New Zealand red meat is not just a protein story and has a vital role to play in the global supply of nutrients, a nutritional scientist says.
Exporters should focus on the good that red meat does in diets rather than only talking about it as a protein export, the Riddet Institute’s Professor Warren McNabb said at the Red Meat Sector Conference in Auckland.
The institute created a model called the Delta Model that allows it to run future food scenarios and the consequences for feeding the globe.
The model measures 29 nutrients found in red meat with vitamin B12 being one of the most highly ranked nutrients, while it fares less well in ones like calcium and vitamin E, he said.
It is also a poor source of fibre and magnesium.
McNabb said it annoys him when government ministers talk about the red meat sector as just a protein export.
“It’s not. It exports food. Red meat is mainly about micronutrients, it’s not about protein.”
They include vitamins A, B1, B2, B5, B6 and B12, zinc, selenium, iron phosphorus and copper.
The world would have a major problem supplying people with vitamin B12 if red meat was removed from people’s diets because it is impossible to get this vitamin from plants, he said.
“Meat is critical in the global supply of several nutrients.”
The protein in meat is also highly bioavailable, meaning that meat protein is absorbed into the body more easily than plant protein.
Meeting nutrient requirements is the major challenge in reductions of red meat in diets as both meat and dairy are foods that are high nutrient content providers.
“They form a very low amount of energy consumption but have a very high amount of nutrients, particularly micronutrients.
“Plants are the opposite; they don’t have a lot of micronutrients but they have a lot of energy.”
People need both plants and animal-sourced foods, he said.
A healthy diet for one individual is not necessarily sustainably globally and modelling shows that the high costs of a vegan diet that provides all the nutrients that plants lack is not globally sustainable.
“We can’t produce enough nutrients. We don’t have enough land for the plant material to do that.”
A vegetarian diet could be adopted, but it would require major changes, he said.
The meat industry needs to have sensible, fact-based conversations around meat consumption.
McNabb is also sceptical about the role cultured meat could play in the future and its ability to commercialise the technology at a scale that would make a difference.
Commenting on the cases in Singapore and the United States where the technology is being commercialised he said: “In the restaurants that sell it, one day every two weeks you can go and have it because that’s the amount they produce.”
A calculation from Australian scientist Paul Wood showed that the maximum production this cultured meat company achieved could be used up by McDonald’s in one second.
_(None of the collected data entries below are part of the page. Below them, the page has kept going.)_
(** The kernel at bin [-k] is the conjugate of the kernel at bin [k]. *)
Lemma kernel_mirror (s : R) (n k j : nat) :
  s = 1 \/ s = -1 -> (k < n)%nat ->
  cis (s * (2 * PI * INR (mirror n k) * INR j / INR n)) =
  Cconj (cis (s * (2 * PI * INR k * INR j / INR n))).
Proof.
  intros Hs Hk. rewrite cis_conj.
  assert (Hn : 0 < INR n) by (apply lt_0_INR; lia).
  unfold mirror. destruct (Nat.eqb_spec k 0) as [->|Hk0].
  - simpl INR. f_equal. unfold Rdiv. ring.
  - rewrite minus_INR by lia.
    replace (s * (2 * PI * (INR n - INR k) * INR j / INR n))
      with (s * (2 * PI * INR j)
            + - (s * (2 * PI * INR k * INR j / INR n)))
      by (field; lra).
    rewrite cis_plus, (cis_turns s j Hs). Ceq.
Qed.

Lemma kernel_swap (s : R) (n k j : nat) :
  s * (2 * PI * INR k * INR j / INR n) = s * (2 * PI * INR j * INR k / INR n).
Proof. unfold Rdiv. ring. Qed.

Lemma real_valued_nth (X : list complex) (k : nat) :
  real_valued X -> im (nth k X Czero) = 0.
Proof.
  intros H. destruct (Nat.lt_ge_cases k (length X)) as [Hk|Hk].
  - unfold real_valued in H. rewrite Forall_nth in H. apply H, Hk.
  - now rewrite nth_overflow.
Qed.

Lemma real_valued_RtoC (x : list R) : real_valued (map RtoC x).
Proof. apply Forall_map, Forall_forall. reflexivity. Qed.

Lemma real_valued_scal (c : R) (X : list complex) :
  real_valued X -> real_valued (map (Cscal c) X).
Proof.
  intros H. apply Forall_map. eapply Forall_impl; [|exact H].
  intros z Hz. simpl. rewrite Hz. ring.
Qed.

(** A real-valued array is the array of its real parts. *)
Lemma real_valued_re (X : list complex) :
  real_valued X -> map RtoC (map re X) = X.
Proof.
  intros H. rewrite map_map. rewrite <- (map_id X) at 2.
  apply map_ext_Forall. eapply Forall_impl; [|exact H].
  intros z Hz. apply complex_eq; simpl; [reflexivity|now rewrite Hz].
Qed.

Lemma Cconj_mult (z w : complex) :
  Cconj (Cmult z w) = Cmult (Cconj z) (Cconj w).
Proof. Ceq. Qed.

Lemma Cconj_real (z : complex) : im z = 0 -> Cconj z = z.
Proof. intros H. apply complex_eq; simpl; [reflexivity|rewrite H; ring]. Qed.

(** The transform of a real-valued array is Hermitian. *)
Lemma dft_real_hermitian (s : R) (x : list complex) :
  s = 1 \/ s = -1 -> real_valued x -> hermitian (dft s x).
Proof.
  intros Hs Hx k Hk. rewrite dft_length in *.
  rewrite !nth_dft by (try apply mirror_lt; exact Hk).
  unfold dft_coeff. rewrite Csum_conj. apply Csum_ext. intros j _.
  rewrite Cconj_mult, (Cconj_real _ (real_valued_nth x j Hx)).
  f_equal. apply kernel_mirror; assumption.
Qed.

(** The transform of a Hermitian array is real-valued. *)
Lemma dft_hermitian_real (s : R) (X : list complex) :
  s = 1 \/ s = -1 -> hermitian X -> real_valued (dft s X).
Proof.
  intros Hs HX. apply Forall_nth. intros j d Hj.
  rewrite dft_length in Hj.
  rewrite (nth_indep _ d Czero) by (now rewrite dft_length).
  rewrite nth_dft by exact Hj.
  assert (E : Cconj (dft_coeff s X j) = dft_coeff s X j).
  { unfold dft_coeff. rewrite Csum_conj.
    rewrite <- (Csum_mirror
                  (fun k => Cmult (nth k X Czero)
                              (cis (s * (2 * PI * INR j * INR k
                                         / INR (length X)))))).
    apply Csum_ext. intros k Hk.
    rewrite Cconj_mult, (HX k Hk). f_equal.
    rewrite (kernel_swap s _ j (mirror (length X) k)).
    rewrite (kernel_mirror s (length X) k j Hs Hk).
    now rewrite (kernel_swap s _ k j). }
  apply (f_equal im) in E. simpl in E. lra.
Qed.

Lemma hermitian_scal (c : R) (X : list complex) :
  hermitian X -> hermitian (map (Cscal c) X).
Proof.
  intros H k Hk. rewrite length_map in *.
  rewrite !nth_map_scal, (H k Hk). Ceq.
Qed.

(** A real-valued Hermitian array is even. *)
Lemma hermitian_real_even (X : list complex) (k : nat) :
  hermitian X -> real_valued X -> (k < length X)%nat ->
  nth (mirror (length X) k) X Czero = nth k X Czero.
Proof.
  intros HX HR Hk. rewrite (HX k Hk).
  apply Cconj_real, real_valued_nth, HR.
Qed.

Lemma Cexp_conj (z : complex) : Cexp (Cconj z) = Cconj (Cexp z).
Proof.
  destruct z as [a b]. unfold Cexp, Cconj, Cscal, cis. cbn [re im].
  rewrite cos_neg, sin_neg. f_equal. ring.
Qed.

Lemma Cmod_Cexp (z : complex) : Cmod (Cexp z) = exp (re z).
Proof. unfold Cexp. apply Cmod_scal_cis. left. apply exp_pos. Qed.

Lemma nth_map_in {A B : Type} (f : A -> B) (l : list A) (d : A) (d' : B)
  (k : nat) :
  (k < length l)%nat -> nth k (map f l) d' = f (nth k l d).
Proof.
  intros Hk. rewrite (nth_indep _ d' (f d)) by (now rewrite length_map).
  apply map_nth.
Qed.

Lemma hermitian_map (f : complex -> complex) (X : list complex) :
  (forall z, f (Cconj z) = Cconj (f z)) ->
  hermitian X -> hermitian (map f X).
Proof.
  intros Hf H k Hk. rewrite length_map in *.
  rewrite !(nth_map_in f X Czero Czero)
    by (try apply mirror_lt; exact Hk).
  now rewrite (H k Hk), Hf.
Qed.

Lemma Csum_RtoC (f : nat -> R) (n : nat) :
  Csum (fun k => RtoC (f k)) n = RtoC (Rsum f n).
Proof.
  induction n as [|n IH]; [reflexivity|]. simpl. rewrite IH. Ceq.
Qed.

Lemma re_Csum (f : nat -> complex) (n : nat) :
  re (Csum f n) = Rsum (fun k => re (f k)) n.
Proof. induction n as [|n IH]; [reflexivity|]. simpl. now rewrite IH. Qed.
“As a technology it’s a long way from being commercialised at a size where you can really impact the world.”
The institute is publishing a new model later this year examining milk protein fermentation. It looks at what it would take to produce the equivalent of 10% of the world’s milk protein.
“To do that, you would have to grow 40-50% more sugarcane than the world currently grows. That’s a massive increase and we don’t have the land to be able to do that.
“You would need all of the energy from two medium-sized European countries and if you want to meet environmental standards it will have to be renewable energy – and the world doesn’t produce enough renewable energy to do it.”
The factories required to grow this product would need a land area greater than Melbourne to produce that amount of milk protein.